Calculated results of vertical stress in coal pillars: (a) without considering overlying strata movement and (b) with comprehensive consideration of roof rotation angle and coal pillar width.

As the width of the coal pillar increases, the peak stress concentration factor rises from 0.69 to 1.49, reflecting an increase of 115.9%. However, after reaching this maximum value of 1.49, the peak stress concentration factor stabilizes, demonstrating an initial trend of linear growth followed by a plateau. This stabilization, which occurs with increasing width, is primarily attributed to the formation of an elastic core when the width exceeds 15 m. This transition causes the stress curve to shift from a single-peak pattern to a double-peak pattern. Beyond this threshold, both the maximum vertical stress within the pillar and the extent of the plastic zone adjacent to the roadway rib cease to increase, while the region of the elastic core continues to expand. Notably, the stress peak near the rib-side surrounding rock is slightly higher than that near the goaf side. This phenomenon arises because a greater pillar width enhances its load-bearing capacity and decreases the roof rotation angle, thereby mitigating the influence of elastic energy release from the roof near the goaf. This difference becomes increasingly pronounced as the elastic core expands.

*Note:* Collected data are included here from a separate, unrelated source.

(* ===== verification/ConsumerProps.v ===== *)
(** * Properties of the consumer loop and of the analyzer process

    - [ReplySpec]: the walk of lines 188-216 over the reply that
      [XREADGROUP] builds yields exactly the handed-out entries with a
      non-empty payload, in order, with their ids, and never aborts.
    - [ConfigSpec]: the thread count is between 1 and [INT_MAX], so the
      pool is always built.
    - [SystemSpec]: the invariant of the whole process (store well formed,
      pool invariant, every dispatched id delivered to this consumer and
      dispatched once) and what follows from it: no entry is dispatched
      twice, no entry is acknowledged twice, an entry whose POST failed is
      never dispatched again and stays pending, a broken read connection
      stops all dispatching, after the shutdown signal the process stops
      (when [BLOCK_MS] is not 0), every undelivered entry with a payload
      is eventually dispatched (when [BLOCK_MS] is not negative), with
      [BLOCK_MS] 0 an idle read never returns to the shutdown test, and
      with a negative [BLOCK_MS] nothing is ever dispatched; an entry
      without a payload is never dispatched nor acknowledged; and, composing
      the loop, the pool ([ThreadPool.queued_task_runs]) and the task
      ([WorkerSpec.process_message_sink_up]), with both connections up and
      a sink that answers 201 every undelivered entry with a payload is
      eventually acknowledged.
    - [ConsumerWitness]: concrete runs of the process, evaluated, on which
      the theorems are applied. *)

From Stdlib Require Import ZArith NArith Lia Ascii String Sorted.
From stdpp Require Import base list strings relations.
From S2P Require Import Prelude CNum Json Entropy PacketParser Worker Redis ThreadPool Consumer.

The roof rotation angle significantly influences the vertical stress distribution within the coal pillar, necessitating the application of the composite method (equation (14)) to refine the calculations of vertical stress distribution. The overall trend remains largely unchanged, as illustrated in Figure 5(b). In scenarios devoid of an elastic core, the coal pillar exhibits a reduced width and an increased roof rotation angle. Under these conditions, roof rotation exacerbates pillar degradation and diminishes its load-bearing capacity. Consequently, compared to the curve that disregards overburden movement, the peak vertical stress of pillars lacking an elastic core is lower. Conversely, when an elastic core is present, the peak vertical stress increases due to the reduced negative impact of roof rotation on the pillar, coupled with the pillar's enhanced bearing capacity.

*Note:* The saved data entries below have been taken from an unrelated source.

(* ===== verification/AckMutex.v ===== *)
(** * The acknowledge connection and its mutex (main.cpp, process_message)

    [Consumer.v] runs a worker's task as one atomic step: the whole of
    [process_message] and its [XACK] at once.  The code is finer: the task
    parses, scores and POSTs without any lock, then enters the scope of
    [std::lock_guard<std::mutex> lock(mtx)], calls [redisCommand] on the
    shared [redis_ack] context, and leaves the scope (lines 104-111, and
    116-123 after a parse error).  This file models those steps, with the
    mutex [mtx] as a state component:

    - [phase]: where a worker is in its task ([PStart] up to the lock,
      [PLock] blocked in the lock_guard's constructor, [PAck] in
      [redisCommand], [PUnlock] at the lock_guard's destructor, [PDone]
      returned to [worker_loop]);
    - [task_step]: one step of a worker; [fine_step]: the interleaving of
      these steps with the main thread and the environment, and
      [FineRace]: while two workers are inside [redisCommand] on the
      shared context ([in_redis]), a data race that hiredis and C++ leave
      undefined, the store may be left in any state.

    A worker enters [redisCommand] in the step that acquires [mtx] (no
    shared state is touched between the lock_guard's constructor and the
    call) and leaves it in its [PAck] step, which applies the [XACK];
    the call spans two steps, so without the lock the calls of two
    workers can overlap.

    The theorems: the lock holder is exactly the worker inside the critical
    section, so at most one thread uses [redis_ack] at a time, and every
    worker step that changes the store is an [XACK] by the holder; a worker
    blocked on [mtx] always gets it; and every reachable state of this
    model is, after an abstraction, a reachable state of the atomic model
    of [Consumer.v], so every theorem of [ConsumerProps.v] holds here too.
    The abstraction counts a task as finished once its [XACK] is done (its
    linearisation point); the history lists ([finished], the effect trace)
    are updated at that point.  The refinement needs the lock: the
    mutual exclusion invariant rules out [FineRace]. *)

From Stdlib Require Import String.
From stdpp Require Import base list relations.
From S2P Require Import Prelude Json Entropy PacketParser Worker Redis ThreadPool Consumer ConsumerProps.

Influence of coal seam fundamental parameters on stress distribution in coal pillars

As indicated by equation (13), the vertical stress within the coal pillar and the overall extent of the plastic zone are influenced by several parameters, including coal seam thickness, cohesion, internal friction angle, and uniaxial compressive strength. Based on these variables, the evolution patterns of both the vertical stress and the range of the plastic zone are determined, as illustrated in Figure 6.

Figure 6.

Effects of different parameters on the peak vertical stress and the extent of the plastic zone: (a) coal seam thickness, (b) cohesion, (c) internal friction angle, and (d) uniaxial compressive strength.

As illustrated in Figure 6(a), the peak vertical stress reaches 37.393 MPa when the coal seam thickness is 3 m. As the coal seam thickness increases, the peak vertical stress gradually declines, dropping to 34.931 MPa at a thickness of 7 m, which represents a reduction of 6.58%. Beyond this point, the decline accelerates; at a thickness of 9 m, the peak stress is 31.101 MPa, indicating a further decrease of 10.96% compared to the value at 7 m. Overall, the peak vertical stress exhibits a nonlinear negative correlation with coal seam thickness, while the thickness shows a power-law positive correlation with the extent of the plastic zone. In terms of the coal seam parameters, such as cohesion, internal friction angle, and uniaxial compressive strength, each demonstrates a linear negative correlation with the peak vertical stress and, concurrently, a linear positive correlation with the extent of the plastic zone.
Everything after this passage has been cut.